7- Swiss nationals in Lebanon, Lebanese nationals in Switzerland (numbers, effective participation)
We have 1400 Swiss citizens registered with the Embassy. The effective number might be higher. As for the Lebanese in Switzerland, we do not have a precise number. Many of them got naturalized and are now Swiss citizens. But I am convinced we are talking about a 5 digit number.
8- Lebanon is an important partner for Switzerland in the Middle East, the 2 countries have longstanding bilateral relations and many things in common: cultural diversity within a small geographic area, mountains, scarce raw materials and openness to foreign trade, How much both countries resemble each other, where they differ?
You named it all: the beauty of the nature, the mountains, the multiculturality, the muliconfessionality, the diversity and different languages. I would add the strong financial sector in both countries; the international vision and approach. Swiss and Lebanese are successful all over the world. And both countries can count on an important and successful diaspora. When it comes to hospitality, I personally think we differ. Lebanese are warmhearted, hospital and generous. They make foreigners and guests fell welcomed. If you read the books of expats living in Switzerland, this warm and open approach seems not to be what they encounter “en masse”.

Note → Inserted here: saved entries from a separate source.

Definition removed_text (is_toml : bool) (current : option string) : result (string * bool) :=
  if is_toml then Ok (remove_toml_server current SERVER_NAME) else remove_json_server current SERVER_NAME.
Definition upserted_text (is_toml : bool) (current : option string) (entry : server_entry) : result string :=
  if is_toml then Ok (upsert_toml_server current entry SERVER_NAME) else upsert_json_server current entry SERVER_NAME.

Definition _install_direct_config (client : string) (entry : server_entry) (action : string) (config_path : path) (dry_run : bool) : io ClientResult :=
  let is_toml := bool_decide (client = "codex") in
  let result entry changed note := InstallResult client action "config" (Some (path_str config_path)) entry None changed dry_run note in
  current ← _read_text_or_none config_path;
  if bool_decide (action = "uninstall") then
    new ← lift (removed_text is_toml current);
    _ ← (if (new.2 : bool) then _write_text config_path new.1 dry_run else mret tt);
    mret (result None new.2 (if (new.2 : bool) then "removed the lodedb entry" else "no lodedb entry to remove"))
  else
    new_text ← lift (upserted_text is_toml current entry);
    _ ← _write_text config_path new_text dry_run;
    mret (result (Some entry) true (if dry_run then "dry run: not written" else "wrote the lodedb entry")).

Record install_request := InstallRequest {
  iq_action : string; iq_options : option MCPOptions; iq_invocation : option ServerInvocation; iq_config_path : option path;
  iq_project : option path; iq_prefer_uv : bool; iq_dry_run : bool }.

Definition install_client (client : string) (q : install_request) : io ClientResult :=
  if negb (str_in client KNOWN_CLIENTS) then
    fail MCPInstallError ("unknown client " +:+ str_repr client +:+ "; choose one of: " +:+ str_join ", " KNOWN_CLIENTS +:+ ", all")
  else
    let options := match iq_options q with Some o => o | None => default_options end in
    invocation ← match iq_invocation q with Some i => mret i | None => resolve_server_invocation (iq_prefer_uv q) end;
    let entry := build_server_entry invocation options in
    if bool_decide (client = "claude-code") then _install_claude_code entry (iq_action q) (iq_dry_run q)
    else
      target ← lift (match iq_config_path q with Some p => Ok p | None => client_config_path client (iq_project q) end);
      _install_direct_config client entry (iq_action q) target (iq_dry_run q).
End install.

Definition expand_clients (client : string) : list string :=
  if bool_decide (client = "all") then INSTALL_ALL_CLIENTS else [client].

(** ** A configuration as a list of tables *)

(** The lines before the first header, and each table: what its header names and its lines, the header's first. Blank
    lines are left out, the others stripped. *)
Notation document K := (list string * list (K * list string))%type.

(** The edits of a document. The server's table is the first with the name [target]; the tables that follow it and
    belong to it go with it. *)
Section tables.
Context {K : Type} `{!EqDecision K} (target : K) (owns : K → bool).

Definition before_table : list (K * list string) → list (K * list string) := take_while (λ t, negb (bool_decide (t.1 = target))).
Definition from_table : list (K * list string) → list (K * list string) := drop_while (λ t, negb (bool_decide (t.1 = target))).
Definition after_table (tables : list (K * list string)) : list (K * list string) := drop_while (λ t, owns t.1) (tail (from_table tables)).

Definition set_table (body : list string) (d : document K) : document K := (d.1, before_table d.2 ++ (target, body) :: after_table d.2).
Definition drop_table (d : document K) : document K := (d.1, before_table d.2 ++ after_table d.2).
Definition has_table (d : document K) : bool := match from_table d.2 with [] => false | _ => true end.
End tables.

(** *** The document as TOML reads it *)

Definition bare_char (c : ascii) : bool :=
  in_range 48 57 c || in_range 65 90 c || in_range 97 122 c || bool_decide (c = "_"%char) || bool_decide (c = "-"%char).
Definition toml_blank (c : ascii) : bool := bool_decide (c = " "%char) || bool_decide (c = "009"%char).

(** A key, bare or quoted. *)
Definition toml_key (l : list ascii) : option (string * list ascii) :=
  match l with
  | [] => None
  | c :: l' =>
      if bool_decide (c = dquote) || bool_decide (c = squote)
      then match drop_while (λ x, negb (bool_decide (x = c))) l' with
           | [] => None
           | _ :: r => Some (of_chars (take_while (λ x, negb (bool_decide (x = c))) l'), r)
           end
      else if bare_char c then Some (of_chars (take_while bare_char l), drop_while bare_char l) else None
  end.
(** A dotted key, with blanks around its parts. *)
Fixpoint toml_path (fuel : nat) (l : list ascii) : option (list string * list ascii) :=
  match fuel with
  | O => None
  | S fuel =>
      '(k, r) ← toml_key (drop_while toml_blank l);
      match drop_while toml_blank r with
      | "."%char :: r => '(path, r) ← toml_path fuel r; Some (k :: path, r)
      | r => Some ([k], r)
      end
  end.

(** A header, of a table or of an array of tables, with or without a comment behind it. *)
Definition toml_header (line : string) : option (list string) :=
  match strip_chars (chars line) with
  | "["%char :: l =>
      let '(array, l) := match l with "["%char :: l => (true, l) | _ => (false, l) end in
      '(path, r) ← toml_path (S (length l)) l;
      r ← match (array : bool), r with true, "]"%char :: "]"%char :: r | false, "]"%char :: r => Some r | _, _ => None end;
      match drop_while toml_blank r with [] | "#"%char :: _ => Some path | _ => None end
  | _ => None
  end.

(** Where the reader stands: how many brackets are open, and in which string. A line is a header only outside of
    values. *)
Inductive toml_string := TomlBasic | TomlLiteral | TomlMultiBasic | TomlMultiLiteral.
Global Instance toml_string_eq_dec : EqDecision toml_string.
Proof. solve_decision. Defined.
Notation toml_state := (nat * option toml_string)%type.

Definition twice (c : ascii) (l : list ascii) : bool :=
  match l with x :: y :: _ => bool_decide (x = c) && bool_decide (y = c) | _ => false end.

9- Biographical portrait/ how much a woman ambassador adds to her post and to the bilateral relations when compared with a male counterpart in the same post?
Brilliant question. I would not dare to say one is better than the other. Or one is more qualified than the other for the diplomatic career. What is sure is that we are different. This is why mixed teams are the most successful teams. When I go with one of my male colleagues to a meeting, he hears different things than me. Maybe women focus more on the unspoken, reading “between the lines”? But only both perceptions combined give you the whole picture.
I am happy to see so many female Ambassadors here in Beirut and delighted that the Lebanese Ambassador to Berne is also a woman. I feel welcomed and respected by all political fractions and would even see it as an advantage to be a female Ambassador to Lebanon.